More about Service dotNet rules

Important: Service dotNet rules are no longer being actively developed, and are being considered for deprecation in upcoming releases. Using Service dotNet rules does not follow Pega development best practices. Use Service SOAP rules instead. For more information, see Service SOAP rules.

WSDL generation

After you have created all the Service dotNet rules for a package, open the Service Package data instance to create a WSDL file. You can copy the generated WSDL file to the client (calling) system to support deployment.

Debugging tips

Use the Tracer to debug Service dotNet rules. You can use the built-in monitor tool from AXIS known as TCPMon to trace SOAP messages. See More about Service SOAP rules.

HTTP messages sent by Pega Platform might be compressed and difficult to review in Tracer displays. You can turn off data compression. See Tracer best practices.

Production

The Service dotNet rules run in a background requestor that uses the PRSOAPServlet servlet.
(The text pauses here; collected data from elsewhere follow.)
(* ===== verification/SdWriters.v ===== *)
(** The writers a callback is handed ([SolidSyslogSdValue.c], [SolidSyslogSdElement.c],
    [SolidSyslogHeaderField.c], [SolidSyslogEndpointHost.c]): thin objects over a
    formatter that keep structured data well framed, values escaped, streamed
    characters whole and header fields within their width. *)
From S2P Require Import Prelude Utf8 Formatter.

(** * Structured-data values *)

Definition SDVALUE_MAX_CODEPOINT_BYTES : Z := 4.

Record SolidSyslogSdValue := mkSdValue {
  sv_Formatter : SolidSyslogFormatter;
  sv_Pending : bytes;
  sv_PendingCount : Z
}.
#[export] Instance settable_SdValue : Settable SolidSyslogSdValue :=
  fun v => mkSdValue (sv_Formatter v) (sv_Pending v) (sv_PendingCount v).

Definition SolidSyslogSdValue_FromFormatter (value : SolidSyslogSdValue) (formatter : SolidSyslogFormatter) : SolidSyslogSdValue :=
  value <| sv_Formatter := formatter |> <| sv_PendingCount := 0 |>.

Definition SdValue_ExpectedLength (lead : Z) : Z :=
  if SolidSyslogUtf8_IsTwoByteLead lead then 2
  else if SolidSyslogUtf8_IsThreeByteLead lead then 3
  else if SolidSyslogUtf8_IsFourByteLead lead then 4
  else 1.

(** [unit] is the copied bytes and the terminator after them. *)
Definition SdValue_EmitUnit (value : SolidSyslogSdValue) (bs : bytes) (count : Z) : SolidSyslogSdValue :=
  let unit := spanZ bs 0 count in
  value <| sv_Formatter := SolidSyslogFormatter_EscapedString (sv_Formatter value) unit SIZE_MAX |>.

Definition SdValue_Hold (value : SolidSyslogSdValue) (bs : bytes) (count : Z) : SolidSyslogSdValue :=
  value <| sv_Pending := for_range 0 count (fun i pending => updZ pending i bs.[i]) (sv_Pending value) |>
        <| sv_PendingCount := count |>.

Definition LONE_CONTINUATION : bytes := [0x80].
Definition SdValue_FlushPendingAsReplacement (value : SolidSyslogSdValue) : SolidSyslogSdValue :=
  value <| sv_Formatter := SolidSyslogFormatter_EscapedString (sv_Formatter value) LONE_CONTINUATION SIZE_MAX |>
        <| sv_PendingCount := 0 |>.

Definition SdValue_FlushPendingIfHeld (value : SolidSyslogSdValue) : SolidSyslogSdValue :=
  if 0 <? sv_PendingCount value then SdValue_FlushPendingAsReplacement value else value.

(** Continuation bytes of [source] complete the held sequence: at most three. *)
Definition DrainPending_loop (value : SolidSyslogSdValue) (source : bytes) (expected : Z) : SolidSyslogSdValue * Z :=
  while 4
    (fun '(v, consumed) => (sv_PendingCount v <? expected) && SolidSyslogUtf8_IsContinuationByte source.[consumed])
    (fun '(v, consumed) =>
       (v <| sv_Pending := updZ (sv_Pending v) (sv_PendingCount v) source.[consumed] |>
          <| sv_PendingCount := sv_PendingCount v + 1 |>, consumed + 1))
    (value, 0).

Definition SdValue_DrainPending (value : SolidSyslogSdValue) (source : bytes) : SolidSyslogSdValue * Z :=
  if 0 <? sv_PendingCount value then
    let expected := SdValue_ExpectedLength (sv_Pending value).[0] in
    let '(value, consumed) := DrainPending_loop value source expected in
    if sv_PendingCount value =? expected then
      ((SdValue_EmitUnit value (sv_Pending value) (sv_PendingCount value)) <| sv_PendingCount := 0 |>, consumed)
    else if negb (source.[consumed] =? 0) then (SdValue_FlushPendingAsReplacement value, consumed)
    else (value, consumed)
  else (value, 0).

(** How many bytes of the unit at [i] the source has: at most four. *)
Definition unit_available (source : bytes) (i expected : Z) : Z :=
  while 4 (fun avail => (avail <? expected) && SolidSyslogUtf8_IsContinuationByte source.[i + avail])
        (fun avail => avail + 1) 1.

Definition WriteBody_step (source : bytes) (s : SolidSyslogSdValue * Z) : SolidSyslogSdValue * Z :=
  let '(value, i) := s in
  let expected := SdValue_ExpectedLength source.[i] in
  let avail := unit_available source i expected in
  let value :=
    if (avail <? expected) && (source.[i + avail] =? 0)
    then SdValue_Hold value (dropZ i source) avail
    else SdValue_EmitUnit value (dropZ i source) avail in
  (value, i + avail).

Definition SdValue_WriteBody (value : SolidSyslogSdValue) (source : bytes) : SolidSyslogSdValue :=
  fst (while (string_fuel source) (fun '(_, i) => negb (source.[i] =? 0)) (WriteBody_step source) (value, 0)).

Definition SolidSyslogSdValue_String (value : SolidSyslogSdValue) (source : bytes) : SolidSyslogSdValue :=
  let '(value, bodyStart) := SdValue_DrainPending value source in
  SdValue_WriteBody value (dropZ bodyStart source).

Definition SolidSyslogSdValue_BoundedString (value : SolidSyslogSdValue) (source : bytes) (maxDecodedLength : Z) : SolidSyslogSdValue :=
  let value := SdValue_FlushPendingIfHeld value in
  value <| sv_Formatter := SolidSyslogFormatter_EscapedString (sv_Formatter value) source maxDecodedLength |>.

Definition SolidSyslogSdValue_Uint32 (value : SolidSyslogSdValue) (number : Z) : SolidSyslogSdValue :=
  let value := SdValue_FlushPendingIfHeld value in
  value <| sv_Formatter := SolidSyslogFormatter_Uint32 (sv_Formatter value) number |>.

Definition SolidSyslogSdValue_Close (value : SolidSyslogSdValue) : SolidSyslogSdValue :=
  SdValue_FlushPendingIfHeld value.

(** * Structured-data elements

    The element points to the message's formatter and to a zero-size one; its
    value writes to one of the two.  [el_ValueTarget] says which, and a call on
    the value runs on that formatter. *)

Definition SDELEMENT_NAME_MAX : Z := 32.

Inductive value_target := ToFormatter | ToDropFormatter.

Record SolidSyslogSdElement := mkSdElement {
  el_Formatter : SolidSyslogFormatter;
  el_Pending : bytes;
  el_PendingCount : Z;
  el_ValueTarget : value_target;
  el_DropFormatter : SolidSyslogFormatter;
  el_ValueOpen : bool;
  el_Suppressed : bool
}.
#[export] Instance settable_SdElement : Settable SolidSyslogSdElement :=
  fun e => mkSdElement (el_Formatter e) (el_Pending e) (el_PendingCount e) (el_ValueTarget e)
    (el_DropFormatter e) (el_ValueOpen e) (el_Suppressed e).

(** [&element->Value], and what a call through it leaves behind. *)
Definition el_Value (e : SolidSyslogSdElement) : SolidSyslogSdValue :=
  mkSdValue (match el_ValueTarget e with ToFormatter => el_Formatter e | ToDropFormatter => el_DropFormatter e end)
    (el_Pending e) (el_PendingCount e).
Definition el_store_Value (e : SolidSyslogSdElement) (v : SolidSyslogSdValue) : SolidSyslogSdElement :=
  let e := e <| el_Pending := sv_Pending v |> <| el_PendingCount := sv_PendingCount v |> in
  match el_ValueTarget e with
  | ToFormatter => e <| el_Formatter := sv_Formatter v |>
  | ToDropFormatter => e <| el_DropFormatter := sv_Formatter v |>
  end.
Definition el_on_Value (e : SolidSyslogSdElement) (op : SolidSyslogSdValue -> SolidSyslogSdValue) : SolidSyslogSdElement :=
  el_store_Value e (op (el_Value e)).
(* ===== verification/MessageFormat.v ===== *)
(** RFC 5424 messages ([SolidSyslogTimestampFormatter.c], [SolidSyslogMessageFormatter.c],
    the meta, timeQuality, origin and event structured data): what one log call
    puts on the wire.  The integrator's callbacks (clock, header fields, counters,
    values) are functions of an environment [W] they may change; what a callback
    writes through the writer it is handed is the list of calls it makes on it. *)
From S2P Require Import Prelude Utf8 Formatter SdWriters Errors Interfaces.

(** * Timestamps *)

Record SolidSyslogTimestamp := mkTimestamp {
  ts_Year : Z;
  ts_Month : Z;
  ts_Day : Z;
  ts_Hour : Z;
  ts_Minute : Z;
  ts_Second : Z;
  ts_Microsecond : Z;
  ts_UtcOffsetMinutes : Z
}.

Definition TimestampFormatter_IsValid (ts : SolidSyslogTimestamp) : bool :=
  let valid := (1 <=? ts_Month ts) && (ts_Month ts <=? 12) in
  let valid := valid && (1 <=? ts_Day ts) && (ts_Day ts <=? 31) in
  let valid := valid && (ts_Hour ts <=? 23) in
  let valid := valid && (ts_Minute ts <=? 59) in
  let valid := valid && (ts_Second ts <=? 59) in
  let valid := valid && (ts_Microsecond ts <=? 999999) in
  valid && (-720 <=? ts_UtcOffsetMinutes ts) && (ts_UtcOffsetMinutes ts <=? 840).

Definition TimestampFormatter_AbsoluteInt16 (value : Z) : Z := if value <? 0 then - value else value.
Lemma StoreRecord_frame self data size :
  0 <= cb_Tail self -> 0 <= size <= SOLIDSYSLOG_MAX_MESSAGE_SIZE -> size <= lenZ data ->
  cb_Tail self + (2 + size) <= lenZ (cb_Ring self) -> cb_Tail self + (2 + size) <= SIZE_MAX ->
  CircularBuffer_StoreRecord self data size =
  self <| cb_Ring := spliceZ (cb_Ring self) (cb_Tail self) (frame (takeZ size data)) |> <| cb_Tail := cb_Tail self + (2 + size) |>.
Proof using.
  intros Ht Hs Hd Hl Hm. unfold CircularBuffer_StoreRecord, HEADER_BYTES, SOLIDSYSLOG_CIRCULAR_BUFFER_HEADER_BYTES, SIZE_MAX,
    SOLIDSYSLOG_MAX_MESSAGE_SIZE in *. cbv zeta.
  rewrite le16_low, le16_high by lia.
  rewrite !size_add_small by (rewrite ?size_add_small; unfold SIZE_MAX; lia).
  rewrite !updZ_spliceZ by (rewrite ?lenZ_spliceZ by (change (lenZ [size mod 256]) with 1; lia); rewrite ?lenZ_updZ; lia).
  assert (El : lenZ (takeZ size data) = size) by (apply lenZ_takeZ; lia).
  change (cb_Tail self + 1) with (cb_Tail self + lenZ [size mod 256]).
  rewrite spliceZ_spliceZ by (change (lenZ [size mod 256]) with 1; change (lenZ [size / 256]) with 1; lia).
  change (cb_Tail self + 2) with (cb_Tail self + lenZ ([size mod 256] ++ [size / 256])).
  rewrite spliceZ_spliceZ by (rewrite ?El; change (lenZ ([size mod 256] ++ [size / 256])) with 2; lia).
  unfold frame. by rewrite El.
Qed.

(** The record goes after the tail, or at the start of the ring where it fits
    before the head. *)
Lemma Keep_holds self q data size evicted :
  holds self q -> (q = [] -> cb_Head self = 0 /\ cb_Tail self = 0) ->
  0 <= size <= SOLIDSYSLOG_MAX_MESSAGE_SIZE -> size <= lenZ data ->
  CircularBuffer_RecordFits self (2 + size) = true ->
  let '(started, self') := CircularBuffer_KeepRecord self data size evicted in
  holds self' (q ++ [takeZ size data]) /\ cb_LossReported self' = false /\ cb_EvictionReported self' = evicted /\
  cb_Full self' = evicted /\ cb_TooLargeReported self' = cb_TooLargeReported self /\
  started = (if evicted && negb (cb_EvictionReported self) then RUN_STARTED_EVICTIONS else RUN_STARTED_NONE).
Proof using.
  intros [H1 H2 Hok Hl] Hempty Hs Hd Hfits.
  assert (El : lenZ (takeZ size data) = size) by (apply lenZ_takeZ; lia).
  assert (Hok' : Forall record_ok (q ++ [takeZ size data])).
  { apply Forall_app. split; [done |]. apply Forall_singleton. unfold record_ok. lia. }
  unfold CircularBuffer_KeepRecord. change (size_add HEADER_BYTES size) with (size_add 2 size).
  unfold CircularBuffer_RecordFits, CircularBuffer_RecordFitsAfterWrap, CircularBuffer_RecordFitsAtTail, CircularBuffer_IsWrapped in *.
  unfold SOLIDSYSLOG_MAX_MESSAGE_SIZE, SIZE_MAX in *. rewrite (size_add_small 2 size) by (unfold SIZE_MAX; lia).
  inversion Hl as [q' Ha Hb Hc Hsp E | q1 q2 Ha Hb Hc Hsp E].
  - subst q'. replace (cb_Tail self <? cb_Head self) with false in * by lia.
    rewrite size_add_small in * by (unfold SIZE_MAX; lia).
    destruct (Z.leb_spec (cb_Tail self + (2 + size)) (cb_Capacity self)) as [Hfit | Hno]; cbn [negb orb andb] in *; cbv zeta.
    + rewrite StoreRecord_frame by (unfold SOLIDSYSLOG_MAX_MESSAGE_SIZE, SIZE_MAX; lia). simpl. split_and!; try done.
      split; simpl; rewrite ?lenZ_spliceZ by (rewrite ?frame_len; lia); try done. apply straight; simpl; try done; try lia.
      rewrite frames_app, frames_one, <- Hsp.
      replace (cb_Tail self + (2 + size) - cb_Head self) with ((cb_Tail self - cb_Head self) + (2 + size)) by lia.
      rewrite spanZ_add, spanZ_spliceZ_before by lia. f_equal.
      replace (cb_Head self + (cb_Tail self - cb_Head self)) with (cb_Tail self) by lia.
      rewrite <- El at 2. rewrite <- frame_len. apply spanZ_spliceZ_same. lia.
    + bool_to_prop. unfold CircularBuffer_WrapTail.
      assert (Hlt : cb_Head self < cb_Tail self).
      { destruct (Z.eq_dec (cb_Head self) (cb_Tail self)) as [Eq |]; [| lia].
        assert (q = []) as Hq by (apply frames_empty; rewrite <- Hsp, lenZ_spanZ; lia).
        destruct (Hempty Hq). lia. }
      rewrite StoreRecord_frame by (unfold SOLIDSYSLOG_MAX_MESSAGE_SIZE, SIZE_MAX; simpl; lia). simpl. split_and!; try done.
      split; simpl; rewrite ?lenZ_spliceZ by (rewrite ?frame_len; lia); try done. apply wrapped; simpl; try done; try lia.
      * rewrite <- Hsp. apply spanZ_spliceZ_after; rewrite ?frame_len; lia.
      * rewrite frames_one. rewrite <- El at 2. rewrite <- frame_len. apply (spanZ_spliceZ_same _ 0). lia.
  - subst q. replace (cb_Tail self <? cb_Head self) with true in * by lia.
    rewrite size_add_small in * by (unfold SIZE_MAX; lia). cbn [negb andb] in Hfits. rewrite orb_false_r in Hfits.
    rewrite Hfits. bool_to_prop. cbv zeta. cbn [negb].
    rewrite StoreRecord_frame by (unfold SOLIDSYSLOG_MAX_MESSAGE_SIZE, SIZE_MAX; lia). simpl. split_and!; try done.
    split; simpl; rewrite ?lenZ_spliceZ by (rewrite ?frame_len; lia); try done.
    rewrite <- app_assoc in Hok' |- *. apply wrapped; simpl; try done; try lia.
    + rewrite <- Hc. apply spanZ_spliceZ_after; rewrite ?frame_len; lia.
    + rewrite frames_app, frames_one, <- Hsp, (spanZ_add _ 0 (cb_Tail self)), spanZ_spliceZ_before by lia. f_equal.
      rewrite <- El at 2. rewrite <- frame_len. apply spanZ_spliceZ_same. lia.
Qed.
Lemma keyed_run_story kind calls : Forall (right_trailer kind) calls -> forall w,
  wp (keyed_run kind calls) (fun answers w' => exists es, kw_Trace w' = kw_Trace w ++ es /\
    faults_story kind (kp_FaultReported (kw_Self w)) calls answers es) w.
Proof using GL ML SO SM SW area.
  induction 1 as [| c calls Hc _ IH]; intros w; cbn [keyed_run].
  { apply wp_ret. exists []. split; [by rewrite app_nil_r | constructor]. }
  apply wp_bind. destruct c as [r | r | change]; cbn [keyed_step]; apply wp_bind.
  - eapply wp_mono; [by apply keyed_seal_spec |]. intros x w1 (_ & (_ & es & Et & Hs) & _). wp_steps. eapply wp_mono; [apply IH |].
    intros answers w2 (rest & Et2 & Hr). wp_steps. exists (es ++ rest). split; [by rewrite Et2, Et, <- app_assoc | by eapply faults_seal].
  - eapply wp_mono; [by apply keyed_open_spec |]. intros x w1 (_ & _ & (_ & es & Et & Hs) & _). wp_steps. eapply wp_mono; [apply IH |].
    intros answers w2 (rest & Et2 & Hr). wp_steps. exists (es ++ rest). split; [by rewrite Et2, Et, <- app_assoc | by eapply faults_open].
  - wp_steps. eapply wp_mono; [apply IH |]. intros answers w2 (rest & Et2 & Hr). wp_steps. exists rest. split; [exact Et2 | by apply faults_between].
Qed.
End policies.

(** * Properties *)

Section properties.
Context {W Ctx Gcm Aes Hmac : Type} `{HT : ErrorTap W} `{CO : OpenSslCrypto W Ctx} `{CM : MbedTlsCrypto W Gcm} `{CW : WolfSslCrypto W Aes Hmac}.
Context (G : gcm_scheme) (M : mac_scheme) (GL : gcm_laws G) (ML : mac_laws M).
Context `{SO : !OpenSslCryptoSpec W Ctx G M} `{SM : !MbedTlsCryptoSpec W Gcm G M} `{SW : !WolfSslCryptoSpec W Aes Hmac G M}.
Context (uninitialised : bytes) (area : lenZ uninitialised = HMAC_SHA256_TAG_SIZE).

(** C20. Each of the six keyed policies is a security policy.  Over any library that does
    what it documents, any key callback that has one key (and may fail, or give none,
    when it likes), and in any state: the policy writes within the record and not over
    its header, what it seals is bytes again, and a record it sealed is never rejected
    by it afterwards, whatever happened between; opened, it has its content back.  These
    are the laws of the [SecurityPolicy] interface, so all that is proved of record and
    block stores holds over it. *)
Theorem keyed_policies_keep_laws (kind : keyed_kind) (config : keyed_config W) (key : bytes) :
  answers_key config (keyed_valid kind) key ->
  SecurityPolicySpec (keyed_world W) (H := keyed_vtable config (keyed_trailer kind) (keyed_seal kind) (keyed_open uninitialised kind)).
Proof using GL ML SO SM SW area.
  intros Hk. destruct kind.
  1, 2, 3: eapply (AesGcmPolicy_laws _ config key G); [exact GL | first [exact OpenSsl_draws | exact MbedTls_draws | exact WolfSsl_draws]
    | first [exact OpenSsl_encrypts | exact MbedTls_encrypts | exact WolfSsl_encrypts]
    | first [exact OpenSsl_decrypts | exact MbedTls_decrypts | exact WolfSsl_decrypts] | exact Hk].
  all: eapply (HmacSha256Policy_laws _ config key M); [exact ML
    | first [exact OpenSsl_computes_mac | exact MbedTls_computes_mac | exact WolfSsl_computes_mac] | exact area | exact Hk].
Qed.
(* ===== verification/MemDevice.v ===== *)
(** A block device in memory: the simplest implementation of the [BlockDevice]
    interface.  It shows the interface's promises can be kept, and the examples of
    the storage components run on it. *)
From stdpp Require Import gmap.
From S2P Require Import Prelude Interfaces.

(** [md_tear] is the number of bytes the next appends write before power fails,
    if it does; [md_stuck] is the one block that cannot be disposed of, if any. *)
Record mem_device := mkMemDevice {
  md_blocks : gmap Z bytes;
  md_block_size : Z;
  md_tear : option Z;
  md_stuck : option Z
}.

#[export] Instance settable_mem_device : Settable mem_device :=
  fun d => mkMemDevice (md_blocks d) (md_block_size d) (md_tear d) (md_stuck d).
Definition mem_update (d : mem_device) (i : Z) (b : bytes) : mem_device :=
  mkMemDevice (<[i := b]> (md_blocks d)) (md_block_size d) (md_tear d) (md_stuck d).
Definition mem_of_list (blocks : list (Z * bytes)) (size : Z) (tear : option Z) : mem_device :=
  mkMemDevice (list_to_map blocks) size tear None.

#[export] Instance mem_device_ops : BlockDevice mem_device := {
  bd_Acquire := fun i d => (true, mem_update d i []);
  bd_Dispose := fun i d =>
    if bool_decide (md_stuck d = Some i) then (false, d)
    else (true, mkMemDevice (delete i (md_blocks d)) (md_block_size d) (md_tear d) (md_stuck d));
  bd_Exists := fun i d => (match md_blocks d !! i with Some _ => true | None => false end, d);
  bd_Read := fun i off n d =>
    (match md_blocks d !! i with
     | Some b => if (off + n <=? lenZ b) then (true, spanZ b off n) else (false, [])
     | None => (false, [])
     end, d);
  bd_Append := fun i bs d =>
    match md_blocks d !! i with
    | Some b => match md_tear d with
                | None => (true, mem_update d i (b ++ bs))
                | Some k => (false, mem_update d i (b ++ takeZ k bs))
                end
    | None => (false, d)
    end;
  bd_WriteAt := fun i off bs d =>
    match md_blocks d !! i with
    | Some b => if off + lenZ bs <=? lenZ b then (true, mem_update d i (spliceZ b off bs)) else (false, d)
    | None => (false, d)
    end;
  bd_Size := fun i d => (match md_blocks d !! i with Some b => (true, lenZ b) | None => (false, 0) end, d);
  bd_GetBlockSize := fun d => (md_block_size d, d)
}.

#[export] Program Instance mem_device_spec : BlockDeviceSpec mem_device := {
  block := fun d i => md_blocks d !! i
}.
Next Obligation.
  intros i d. simpl. split; [intros j Hj; simpl; by rewrite lookup_insert_ne | intros _; by rewrite lookup_insert_eq].
Qed.
Next Obligation.
  intros i d. simpl. case_bool_decide; simpl; [done |].
  split; [intros j Hj; simpl; by rewrite lookup_delete_ne | intros _; by rewrite lookup_delete_eq].
Qed.
Next Obligation. intros i d. simpl. split; [done |]. by destruct (md_blocks d !! i). Qed.
Next Obligation.
  intros i d. simpl. destruct (md_blocks d !! i) as [b |] eqn:Eb; (split; [done |]); [| done].
  by intros b' [= <-].
Qed.
Next Obligation.
  intros i off n d Ho Hn. simpl. destruct (md_blocks d !! i) as [b |] eqn:Eb; [| split_and!; [done | rewrite lenZ_nil; lia | done]].
  destruct (Z.leb_spec (off + n) (lenZ b)).
  - split; [done |]. split; [rewrite lenZ_spanZ; lia |]. by intros b' [= <-].
  - split; [done |]. split; [rewrite lenZ_nil; lia |]. by intros b' [= <-].
Qed.
Next Obligation.
  intros i bs d. simpl. destruct (md_blocks d !! i) as [b |] eqn:Eb; simpl; [| done].
  destruct (md_tear d) as [k |]; simpl; (split; [intros j Hj; simpl; by rewrite lookup_insert_ne |]); intros b' [= <-].
  - exists (takeZ k bs), (dropZ k bs). rewrite takeZ_dropZ. split_and!; [done | done | by rewrite lookup_insert_eq].
  - exists bs, []. rewrite app_nil_r. split_and!; [done | done | by rewrite lookup_insert_eq].
Qed.
Next Obligation.
  intros i off bs d Ho. simpl. destruct (md_blocks d !! i) as [b |] eqn:Eb; simpl; [| done].
  destruct (Z.leb_spec (off + lenZ bs) (lenZ b)); simpl.
  - split; [intros j Hj; simpl; by rewrite lookup_insert_ne |]. intros b' [= <-] _.
    exists bs, []. rewrite app_nil_r. split_and!; [done | done | by rewrite lookup_insert_eq].
  - split; [done |]. intros b' [= <-]. lia.
Qed.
At runtime, the package, class, and method names are passed in as part of a SOAP request so that Pega Platform can look up the corresponding Service dotNet rule and execute the specified activity.

Authentication

When Requires authentication? is specified in the service package instance, Service SOAP rules support HTTP Basic Authentication. If your situation requires WS-Security authentication, you can configure this through facilities of your application server. In that case, use Service EJB rules or Service Java rules rather than Service SOAP rules.

Stateful processing

When the Processing mode on the service package is set to Stateful, the PRSOAPServlet servlet uses token passing and cookies to maintain state between client and server.

Perfromance statistics

Through changes to the prlog4j2.xml file, you can obtain performance statistics on the execution of services. See Performance tool — Statistics for services.